(Dataset excerpts)
########################################
(** C8: a scan in which N >= 2 files carry the digest [h] of one content
    and no other non-empty digest occurs twice leaves exactly one group,
    made of those N records, and the flag on exactly those N records of
    [Files]; a record without hash is neither flagged nor in a group.
    (Contents are told apart by their digests; the records of one scan
    have distinct paths.) *)
Theorem identical_files_form_one_group md5hex root tree S h :
  ScanDirectory md5hex root tree NewScanner = Some S ->
  NoDup (Path <$> Files S) ->
  h <> "" ->
  (2 <= length (with_hash h (Files S)))%nat ->
  (forall i j f g,
     i <> j -> Files S !! i = Some f -> Files S !! j = Some g ->
     Hash f = Hash g -> Hash f = h \/ Hash f = "") ->
  (exists group,
     Duplicates S = {[h := group]} /\
     group = clear_duplicate <$> with_hash h (Files S) /\
     length group = length (with_hash h (Files S))) /\
  (forall f, f ∈ Files S -> (IsDuplicate f = true <-> Hash f = h)) /\
  (forall f, f ∈ Files S -> Hash f = "" -> IsDuplicate f = false) /\
  (forall k group g, Duplicates S !! k = Some group -> g ∈ group -> Hash g <> "").
Proof.
  intros (s & HW & (HD & HF & HC) & HS & Hcat & Hclear)%ScanDirectory_inv
         Hnd Hh HN Hpair.
  set (F := Files s) in *.
  assert (HndF : NoDup (Path <$> F)).
  { rewrite <- Hclear, <- list_fmap_compose.
    erewrite list_fmap_ext; [exact Hnd |]. by intros ? []. }
  assert (HFiles : Files S = flag_shared F).
  { rewrite HS. by apply findDuplicates_Files. }
  assert (HDup : forall k g, Duplicates S !! k = Some g <->
                             is_shared F k = true /\ g = with_hash k F).
  { intros k g. rewrite HS. by apply findDuplicates_Duplicates. }
  assert (Hwith : with_hash h (Files S)
                  = (fun f => if is_shared F (Hash f) then set_duplicate f else f)
                      <$> with_hash h F).
  { rewrite HFiles. unfold flag_shared. apply with_hash_fmap.
    intros f. by destruct (is_shared F (Hash f)). }
  assert (Hunflagged : Forall (fun f => IsDuplicate f = false) F).
  { eapply Forall_impl; [exact HF |]. by intros ? []. }
  assert (K : forall k, is_shared F k = true <-> k = h).
  { intros k. split.
    - intros [Hk Hlen]%is_shared_spec.
      apply two_in_filter in Hlen as (i & j & x & y & Hij & Hi & Hj & Hx & Hy).
      apply flag_shared_lookup in Hi as (x' & Hi & Hx' & _).
      apply flag_shared_lookup in Hj as (y' & Hj & Hy' & _).
      rewrite <- HFiles in Hi, Hj.
      destruct (Hpair i j x' y' Hij Hi Hj) as [H | H]; congruence.
    - intros ->. apply is_shared_spec. split; [done |].
      rewrite Hwith, length_fmap in HN. done. }
  split; [| split; [| split]].
  - exists (with_hash h F). split; [| split].
    + apply map_eq. intros k. destruct (decide (k = h)) as [-> | Hk].
      * rewrite lookup_singleton_eq. apply HDup. split; [by apply K | done].
      * rewrite lookup_singleton_ne by done.
        destruct (Duplicates S !! k) as [g |] eqn:E; [| done].
        apply HDup in E as [E _]. by apply K in E.
    + rewrite Hwith, <- list_fmap_compose.
      rewrite <- (clear_unflagged (with_hash h F)) at 1.
      * apply list_fmap_ext. intros i f _. simpl.
        by destruct (is_shared F (Hash f)).
      * unfold with_hash. apply Forall_forall.
        intros x [_ Hx]%list_elem_of_filter.
        rewrite Forall_forall in Hunflagged. by apply Hunflagged.
    + by rewrite Hwith, length_fmap.
  - intros f Hf. rewrite HFiles in Hf. unfold flag_shared in Hf.
    apply list_elem_of_fmap in Hf as (f0 & -> & Hf0).
    rewrite Forall_forall in Hunflagged. specialize (Hunflagged f0 Hf0).
    destruct (is_shared F (Hash f0)) eqn:Hs; simpl.
    + apply K in Hs. done.
    + split; [congruence |]. intros Hh0. apply K in Hh0. congruence.
  - intros f Hf Hempty. rewrite HFiles in Hf. unfold flag_shared in Hf.
    apply list_elem_of_fmap in Hf as (f0 & -> & Hf0).
    rewrite Forall_forall in Hunflagged. specialize (Hunflagged f0 Hf0).
    destruct (is_shared F (Hash f0)) eqn:Hs; [| done].
    apply is_shared_spec in Hs as [Hs _]. simpl in Hempty. done.
  - intros k group g [Hs ->]%HDup Hg.
    unfold with_hash in Hg. apply list_elem_of_filter in Hg as [-> _].
    by apply is_shared_spec in Hs as [Hs _].
Qed.

Lemma identical_files_form_one_group_witness :
  (exists group,
     Duplicates twins_scan = {["md5:JFIF sea" := group]} /\
     group = clear_duplicate <$> with_hash "md5:JFIF sea" (Files twins_scan) /\
     length group = length (with_hash "md5:JFIF sea" (Files twins_scan))) /\
  (forall f, f ∈ Files twins_scan ->
     (IsDuplicate f = true <-> Hash f = "md5:JFIF sea")) /\
  (forall f, f ∈ Files twins_scan -> Hash f = "" -> IsDuplicate f = false) /\
  (forall k group g,
     Duplicates twins_scan !! k = Some group -> g ∈ group -> Hash g <> "").
Proof.
  apply (identical_files_form_one_group digest ["Downloads"] twins_tree).
  - reflexivity.
  - apply (bool_decide_unpack _). vm_compute. exact I.
  - discriminate.
  - vm_compute. lia.
  - remember (Files twins_scan) as F eqn:HF. vm_compute in HF. subst F.
    intros i j f g Hij Hi Hj Hh.
    destruct i as [| [| [| [| i]]]]; simpl in Hi; try discriminate Hi;
      injection Hi as <-;
      (destruct j as [| [| [| [| j]]]]; simpl in Hj; try discriminate Hj;
       injection Hj as <-);
      try (exfalso; apply Hij; reflexivity);
      simpl in Hh; first [discriminate Hh | left; reflexivity | right; reflexivity].
Defined.


(** ** The move primitive *)

Lemma os_Remove_file (E : OS) (fs : fsys) (p : path) (c : list Byte.byte) :
  fs !! p = Some (NFile c) ->
  os_Remove E fs p = if remove_fails E p then (fs, false) else (delete p fs, true).
Proof. intros H. unfold os_Remove. by rewrite H. Qed.

Lemma os_Stat_file (fs : fsys) (p : path) (c : list Byte.byte) :
  fs !! p = Some (NFile c) ->
  os_Stat fs p = match p with [] => Some NDir | _ => Some (NFile c) end.
Proof. intros H. unfold os_Stat. by destruct p. Qed.

Lemma file_can_be_at_nonempty (fs : fsys) (p : path) :
  file_can_be_at fs p = true -> p <> [].
Proof. unfold file_can_be_at, dir_at. intros H ->. simpl in H. discriminate. Qed.

Lemma copyAndDelete_spec (E : OS) (fs : fsys) (src dst : path)
    (c : list Byte.byte) :
  src <> dst ->
  fs !! src = Some (NFile c) ->
  forall fs' ok, copyAndDelete E fs src dst = (fs', ok) ->
    if ok then fs' !! src = None /\ fs' !! dst = Some (NFile c) /\
               copy_fails E src = None
    else fs' !! src = Some (NFile c).
Proof.
  intros Hne Hsrc fs' ok. unfold copyAndDelete.
  destruct (open_fails E src); [by intros [= <- <-] |].
  rewrite (os_Stat_file fs src c Hsrc).
  assert (Hfs1 : <[dst := NFile []]> fs !! src = Some (NFile c))
    by (by rewrite lookup_insert_ne).
  rewrite (os_Stat_file _ src c Hfs1).
  destruct src as [| s0 src'].
  { destruct (create_fails E dst || negb (file_can_be_at fs dst));
      by intros [= <- <-]. }
  set (src := s0 :: src') in *.
  destruct (create_fails E dst || negb (file_can_be_at fs dst));
    [by intros [= <- <-] |].
  destruct (copy_fails E src) as [k |];
    [intros [= <- <-]; by rewrite !lookup_insert_ne |].
  destruct (sync_fails E dst);
    [intros [= <- <-]; by rewrite !lookup_insert_ne |].
  rewrite (os_Remove_file _ _ _ c) by (by rewrite !lookup_insert_ne).
  destruct (remove_fails E src); intros [= <- <-].
  - by rewrite !lookup_insert_ne.
  - by rewrite lookup_delete_eq, lookup_delete_ne, lookup_insert_eq.
Qed.

Lemma os_Rename_spec (E : OS) (fs : fsys) (src dst : path) (c : list Byte.byte) :
  src <> dst ->
  fs !! src = Some (NFile c) ->
  forall fs' ok, os_Rename E fs src dst = (fs', ok) ->
    if ok then fs' !! src = None /\ fs' !! dst = Some (NFile c)
    else fs' = fs.
Proof.
  intros Hne Hsrc fs' ok. unfold os_Rename.
  destruct (rename_fails E src dst); [by intros [= <- <-] |].
  case_bool_decide; [by intros [= <- <-] |].
  rewrite Hsrc.
  destruct (file_can_be_at fs dst); intros [= <- <-]; [| done].
  by rewrite lookup_insert_ne, lookup_delete_eq, lookup_insert_eq.
Qed.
########################################
The range runs from the line above containing "apply flag_shared_lookup in Hi" to the line containing "apply HDup in", inclusive. Restate those lines word for word and no others.

### Solution
      apply flag_shared_lookup in Hi as (x' & Hi & Hx' & _).
      apply flag_shared_lookup in Hj as (y' & Hj & Hy' & _).
      rewrite <- HFiles in Hi, Hj.
      destruct (Hpair i j x' y' Hij Hi Hj) as [H | H]; congruence.
    - intros ->. apply is_shared_spec. split; [done |].
      rewrite Hwith, length_fmap in HN. done. }
  split; [| split; [| split]].
  - exists (with_hash h F). split; [| split].
    + apply map_eq. intros k. destruct (decide (k = h)) as [-> | Hk].
      * rewrite lookup_singleton_eq. apply HDup. split; [by apply K | done].
      * rewrite lookup_singleton_ne by done.
        destruct (Duplicates S !! k) as [g |] eqn:E; [| done].
        apply HDup in E as [E _]. by apply K in E.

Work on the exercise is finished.